Task details: Find the line in the entries below that contains "else if v =? 2 then Some Remove". Repeat it exactly, and every line after it through the line that contains "(** CdcEvent::is_expired *)".
+--
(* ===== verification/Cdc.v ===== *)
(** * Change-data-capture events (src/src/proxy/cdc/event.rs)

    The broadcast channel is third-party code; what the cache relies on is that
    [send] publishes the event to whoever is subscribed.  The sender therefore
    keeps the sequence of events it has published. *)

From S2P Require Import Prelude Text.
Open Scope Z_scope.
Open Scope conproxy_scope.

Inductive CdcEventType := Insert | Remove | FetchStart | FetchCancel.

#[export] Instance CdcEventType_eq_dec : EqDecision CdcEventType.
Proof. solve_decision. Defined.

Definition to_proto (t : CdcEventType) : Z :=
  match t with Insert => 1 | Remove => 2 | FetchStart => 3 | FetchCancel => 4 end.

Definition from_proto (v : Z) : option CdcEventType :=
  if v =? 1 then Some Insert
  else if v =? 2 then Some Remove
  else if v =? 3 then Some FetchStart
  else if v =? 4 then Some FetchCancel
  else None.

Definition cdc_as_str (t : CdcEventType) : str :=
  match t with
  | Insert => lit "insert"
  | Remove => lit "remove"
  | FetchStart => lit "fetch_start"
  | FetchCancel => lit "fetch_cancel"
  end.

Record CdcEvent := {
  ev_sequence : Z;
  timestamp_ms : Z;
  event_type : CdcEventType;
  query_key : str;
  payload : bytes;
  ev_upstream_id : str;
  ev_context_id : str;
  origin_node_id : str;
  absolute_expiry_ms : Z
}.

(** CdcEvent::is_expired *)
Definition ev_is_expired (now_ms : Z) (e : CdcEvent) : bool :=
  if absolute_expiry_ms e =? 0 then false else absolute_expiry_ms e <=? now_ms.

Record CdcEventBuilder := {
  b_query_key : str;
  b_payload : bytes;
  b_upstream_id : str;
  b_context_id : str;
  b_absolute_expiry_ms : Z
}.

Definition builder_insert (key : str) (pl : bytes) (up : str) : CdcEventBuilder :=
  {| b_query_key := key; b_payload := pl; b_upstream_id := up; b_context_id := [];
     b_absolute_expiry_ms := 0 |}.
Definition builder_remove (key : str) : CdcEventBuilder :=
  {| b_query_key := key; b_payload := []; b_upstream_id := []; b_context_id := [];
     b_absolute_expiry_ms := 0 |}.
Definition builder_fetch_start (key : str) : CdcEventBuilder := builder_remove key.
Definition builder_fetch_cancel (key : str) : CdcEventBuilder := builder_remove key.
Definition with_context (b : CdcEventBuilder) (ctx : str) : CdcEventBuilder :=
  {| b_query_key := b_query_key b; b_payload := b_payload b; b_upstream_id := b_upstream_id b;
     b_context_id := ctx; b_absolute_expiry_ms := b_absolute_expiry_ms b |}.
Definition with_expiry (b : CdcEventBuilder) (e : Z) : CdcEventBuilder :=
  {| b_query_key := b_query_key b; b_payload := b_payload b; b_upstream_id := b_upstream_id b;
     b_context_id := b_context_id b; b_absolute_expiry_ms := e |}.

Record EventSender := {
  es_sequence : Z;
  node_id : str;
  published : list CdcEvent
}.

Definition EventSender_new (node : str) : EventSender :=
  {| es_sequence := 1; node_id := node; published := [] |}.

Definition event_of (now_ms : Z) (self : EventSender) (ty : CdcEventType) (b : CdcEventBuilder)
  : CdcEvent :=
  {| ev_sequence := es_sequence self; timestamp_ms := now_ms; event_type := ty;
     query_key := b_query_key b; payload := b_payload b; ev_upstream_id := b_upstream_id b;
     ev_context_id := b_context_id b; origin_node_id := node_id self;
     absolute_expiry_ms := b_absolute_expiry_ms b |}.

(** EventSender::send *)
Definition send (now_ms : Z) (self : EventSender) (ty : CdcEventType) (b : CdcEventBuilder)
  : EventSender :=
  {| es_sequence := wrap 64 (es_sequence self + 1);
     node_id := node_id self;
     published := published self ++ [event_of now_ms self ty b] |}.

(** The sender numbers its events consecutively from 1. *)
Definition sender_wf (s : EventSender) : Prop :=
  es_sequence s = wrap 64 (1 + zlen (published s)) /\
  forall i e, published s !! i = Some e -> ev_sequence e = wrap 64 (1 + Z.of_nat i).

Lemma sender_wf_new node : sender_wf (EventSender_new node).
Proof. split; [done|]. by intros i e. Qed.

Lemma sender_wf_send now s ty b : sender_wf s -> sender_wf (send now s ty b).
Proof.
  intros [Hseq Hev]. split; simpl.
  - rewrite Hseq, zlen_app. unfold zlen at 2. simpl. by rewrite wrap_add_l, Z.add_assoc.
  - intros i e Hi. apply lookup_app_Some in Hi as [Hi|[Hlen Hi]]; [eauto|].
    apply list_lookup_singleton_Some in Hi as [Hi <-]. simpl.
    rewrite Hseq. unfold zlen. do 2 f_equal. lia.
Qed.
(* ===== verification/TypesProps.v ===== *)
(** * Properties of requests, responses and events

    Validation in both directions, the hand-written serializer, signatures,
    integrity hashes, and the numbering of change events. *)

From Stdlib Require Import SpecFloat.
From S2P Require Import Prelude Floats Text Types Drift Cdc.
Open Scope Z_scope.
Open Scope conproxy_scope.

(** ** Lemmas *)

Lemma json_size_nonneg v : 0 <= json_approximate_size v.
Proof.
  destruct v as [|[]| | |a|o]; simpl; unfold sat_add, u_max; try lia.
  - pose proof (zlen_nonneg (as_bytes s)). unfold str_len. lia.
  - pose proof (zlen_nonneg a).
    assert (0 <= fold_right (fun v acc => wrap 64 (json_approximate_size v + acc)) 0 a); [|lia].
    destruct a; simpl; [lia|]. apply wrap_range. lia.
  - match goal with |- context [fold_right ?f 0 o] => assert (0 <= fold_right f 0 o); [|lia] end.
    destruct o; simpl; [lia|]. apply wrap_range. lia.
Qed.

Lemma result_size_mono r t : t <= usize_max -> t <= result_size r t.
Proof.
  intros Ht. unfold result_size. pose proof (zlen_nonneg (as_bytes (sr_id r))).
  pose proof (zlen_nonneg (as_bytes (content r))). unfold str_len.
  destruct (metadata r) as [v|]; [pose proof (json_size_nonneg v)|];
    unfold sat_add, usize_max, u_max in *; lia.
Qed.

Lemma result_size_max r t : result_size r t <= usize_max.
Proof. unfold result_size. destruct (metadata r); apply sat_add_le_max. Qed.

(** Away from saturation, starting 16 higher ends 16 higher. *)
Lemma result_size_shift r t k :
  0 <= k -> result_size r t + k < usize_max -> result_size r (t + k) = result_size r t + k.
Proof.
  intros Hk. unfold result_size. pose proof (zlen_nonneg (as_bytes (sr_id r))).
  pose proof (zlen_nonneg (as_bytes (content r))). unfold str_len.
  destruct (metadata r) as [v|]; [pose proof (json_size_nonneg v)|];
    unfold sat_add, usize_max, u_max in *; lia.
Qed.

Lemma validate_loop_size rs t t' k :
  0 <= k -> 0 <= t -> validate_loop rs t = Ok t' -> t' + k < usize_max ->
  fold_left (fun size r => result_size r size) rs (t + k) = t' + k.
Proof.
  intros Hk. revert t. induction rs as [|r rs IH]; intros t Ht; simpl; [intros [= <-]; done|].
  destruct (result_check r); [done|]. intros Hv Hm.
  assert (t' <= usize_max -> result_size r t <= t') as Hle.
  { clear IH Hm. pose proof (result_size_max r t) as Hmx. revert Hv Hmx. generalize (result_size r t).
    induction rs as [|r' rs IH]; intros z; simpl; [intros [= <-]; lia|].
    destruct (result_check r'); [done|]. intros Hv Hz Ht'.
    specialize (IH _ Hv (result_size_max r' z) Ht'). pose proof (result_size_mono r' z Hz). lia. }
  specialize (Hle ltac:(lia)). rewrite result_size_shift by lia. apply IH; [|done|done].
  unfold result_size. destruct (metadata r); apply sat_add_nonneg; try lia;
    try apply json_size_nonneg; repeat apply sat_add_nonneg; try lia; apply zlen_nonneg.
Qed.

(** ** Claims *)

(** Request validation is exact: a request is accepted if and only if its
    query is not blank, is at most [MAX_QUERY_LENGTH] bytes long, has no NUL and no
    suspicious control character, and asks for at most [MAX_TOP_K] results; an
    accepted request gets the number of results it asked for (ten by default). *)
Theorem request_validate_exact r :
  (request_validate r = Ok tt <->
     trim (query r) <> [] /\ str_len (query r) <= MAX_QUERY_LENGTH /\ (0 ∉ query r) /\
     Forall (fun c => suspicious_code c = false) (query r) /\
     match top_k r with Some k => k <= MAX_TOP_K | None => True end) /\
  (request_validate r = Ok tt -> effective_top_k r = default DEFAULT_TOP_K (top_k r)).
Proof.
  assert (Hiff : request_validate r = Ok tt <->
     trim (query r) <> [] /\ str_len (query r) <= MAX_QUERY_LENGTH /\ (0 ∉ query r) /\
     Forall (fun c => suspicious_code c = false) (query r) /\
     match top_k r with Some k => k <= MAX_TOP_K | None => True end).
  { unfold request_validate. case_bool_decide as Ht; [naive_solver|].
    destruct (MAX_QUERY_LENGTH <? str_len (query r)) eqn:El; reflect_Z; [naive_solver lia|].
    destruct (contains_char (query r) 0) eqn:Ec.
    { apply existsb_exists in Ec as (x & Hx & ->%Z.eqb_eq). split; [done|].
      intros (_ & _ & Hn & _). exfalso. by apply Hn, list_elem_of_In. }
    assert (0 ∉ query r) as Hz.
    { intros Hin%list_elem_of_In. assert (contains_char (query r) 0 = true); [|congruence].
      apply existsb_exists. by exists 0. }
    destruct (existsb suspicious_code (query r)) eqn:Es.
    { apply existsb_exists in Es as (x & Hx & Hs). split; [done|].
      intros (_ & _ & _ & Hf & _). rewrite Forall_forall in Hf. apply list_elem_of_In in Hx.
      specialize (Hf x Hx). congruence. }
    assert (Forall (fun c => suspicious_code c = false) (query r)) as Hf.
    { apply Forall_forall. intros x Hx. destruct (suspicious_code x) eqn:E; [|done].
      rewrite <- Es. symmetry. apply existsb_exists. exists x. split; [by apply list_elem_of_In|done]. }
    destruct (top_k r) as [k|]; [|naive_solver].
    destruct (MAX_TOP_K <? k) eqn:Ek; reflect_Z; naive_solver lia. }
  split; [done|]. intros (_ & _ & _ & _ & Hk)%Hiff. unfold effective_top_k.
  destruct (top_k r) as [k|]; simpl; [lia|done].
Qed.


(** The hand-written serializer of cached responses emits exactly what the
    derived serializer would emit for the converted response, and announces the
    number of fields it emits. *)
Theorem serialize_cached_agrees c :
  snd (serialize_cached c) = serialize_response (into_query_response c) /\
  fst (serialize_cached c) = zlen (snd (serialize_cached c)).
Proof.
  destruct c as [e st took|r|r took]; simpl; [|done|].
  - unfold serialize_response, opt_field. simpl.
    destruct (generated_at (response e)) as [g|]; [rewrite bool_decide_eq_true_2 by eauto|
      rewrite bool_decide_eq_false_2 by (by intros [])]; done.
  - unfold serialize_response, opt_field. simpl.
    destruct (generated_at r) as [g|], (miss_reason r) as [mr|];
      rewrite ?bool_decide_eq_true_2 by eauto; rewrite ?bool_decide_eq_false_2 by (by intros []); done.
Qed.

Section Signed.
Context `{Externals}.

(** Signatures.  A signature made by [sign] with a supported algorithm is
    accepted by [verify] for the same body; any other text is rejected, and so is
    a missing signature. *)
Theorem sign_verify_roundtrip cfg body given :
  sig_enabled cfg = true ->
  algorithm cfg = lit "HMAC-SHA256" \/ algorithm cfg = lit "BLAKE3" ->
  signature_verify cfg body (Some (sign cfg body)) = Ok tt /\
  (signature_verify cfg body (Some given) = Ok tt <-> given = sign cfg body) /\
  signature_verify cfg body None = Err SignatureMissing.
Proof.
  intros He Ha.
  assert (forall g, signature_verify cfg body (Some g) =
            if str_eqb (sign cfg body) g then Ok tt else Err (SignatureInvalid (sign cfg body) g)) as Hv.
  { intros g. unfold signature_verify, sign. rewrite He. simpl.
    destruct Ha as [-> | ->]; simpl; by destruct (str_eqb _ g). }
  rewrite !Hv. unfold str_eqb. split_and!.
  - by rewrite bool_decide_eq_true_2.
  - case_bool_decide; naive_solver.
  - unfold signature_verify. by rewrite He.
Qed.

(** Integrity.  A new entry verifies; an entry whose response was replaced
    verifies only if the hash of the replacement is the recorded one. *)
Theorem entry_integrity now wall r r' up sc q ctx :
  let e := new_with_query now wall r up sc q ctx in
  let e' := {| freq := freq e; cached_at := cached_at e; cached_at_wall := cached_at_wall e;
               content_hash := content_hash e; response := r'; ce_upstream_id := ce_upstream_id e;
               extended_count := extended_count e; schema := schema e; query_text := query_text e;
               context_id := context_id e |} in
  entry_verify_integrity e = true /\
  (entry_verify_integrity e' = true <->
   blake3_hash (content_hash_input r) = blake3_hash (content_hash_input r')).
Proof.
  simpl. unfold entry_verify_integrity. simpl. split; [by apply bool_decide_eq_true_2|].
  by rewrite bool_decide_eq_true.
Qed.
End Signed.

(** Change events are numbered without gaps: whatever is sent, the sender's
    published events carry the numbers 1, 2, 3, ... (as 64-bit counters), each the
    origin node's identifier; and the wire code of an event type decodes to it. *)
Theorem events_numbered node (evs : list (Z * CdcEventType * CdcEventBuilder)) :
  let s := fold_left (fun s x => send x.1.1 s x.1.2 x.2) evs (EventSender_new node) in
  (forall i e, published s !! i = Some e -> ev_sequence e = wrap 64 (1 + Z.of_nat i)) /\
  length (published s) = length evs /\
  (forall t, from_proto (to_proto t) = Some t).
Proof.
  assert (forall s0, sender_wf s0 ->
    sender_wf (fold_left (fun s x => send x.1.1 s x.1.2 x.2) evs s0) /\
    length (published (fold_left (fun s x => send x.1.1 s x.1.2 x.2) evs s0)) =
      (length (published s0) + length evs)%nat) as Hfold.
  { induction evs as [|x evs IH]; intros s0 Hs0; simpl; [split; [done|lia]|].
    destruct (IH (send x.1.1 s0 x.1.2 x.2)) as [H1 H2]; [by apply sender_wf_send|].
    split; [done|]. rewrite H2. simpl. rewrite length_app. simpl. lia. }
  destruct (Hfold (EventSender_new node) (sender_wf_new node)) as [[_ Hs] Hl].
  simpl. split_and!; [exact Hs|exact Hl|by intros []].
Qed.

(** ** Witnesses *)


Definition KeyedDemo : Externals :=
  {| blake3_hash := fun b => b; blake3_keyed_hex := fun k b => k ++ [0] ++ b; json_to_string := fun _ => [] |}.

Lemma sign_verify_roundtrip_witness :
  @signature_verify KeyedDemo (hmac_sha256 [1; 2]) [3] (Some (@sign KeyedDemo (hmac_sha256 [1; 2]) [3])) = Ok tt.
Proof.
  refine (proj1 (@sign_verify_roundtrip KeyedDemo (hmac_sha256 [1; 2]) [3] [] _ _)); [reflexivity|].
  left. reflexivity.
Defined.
+--
Answer space:
  else if v =? 2 then Some Remove
  else if v =? 3 then Some FetchStart
  else if v =? 4 then Some FetchCancel
  else None.

Definition cdc_as_str (t : CdcEventType) : str :=
  match t with
  | Insert => lit "insert"
  | Remove => lit "remove"
  | FetchStart => lit "fetch_start"
  | FetchCancel => lit "fetch_cancel"
  end.

Record CdcEvent := {
  ev_sequence : Z;
  timestamp_ms : Z;
  event_type : CdcEventType;
  query_key : str;
  payload : bytes;
  ev_upstream_id : str;
  ev_context_id : str;
  origin_node_id : str;
  absolute_expiry_ms : Z
}.

(** CdcEvent::is_expired *)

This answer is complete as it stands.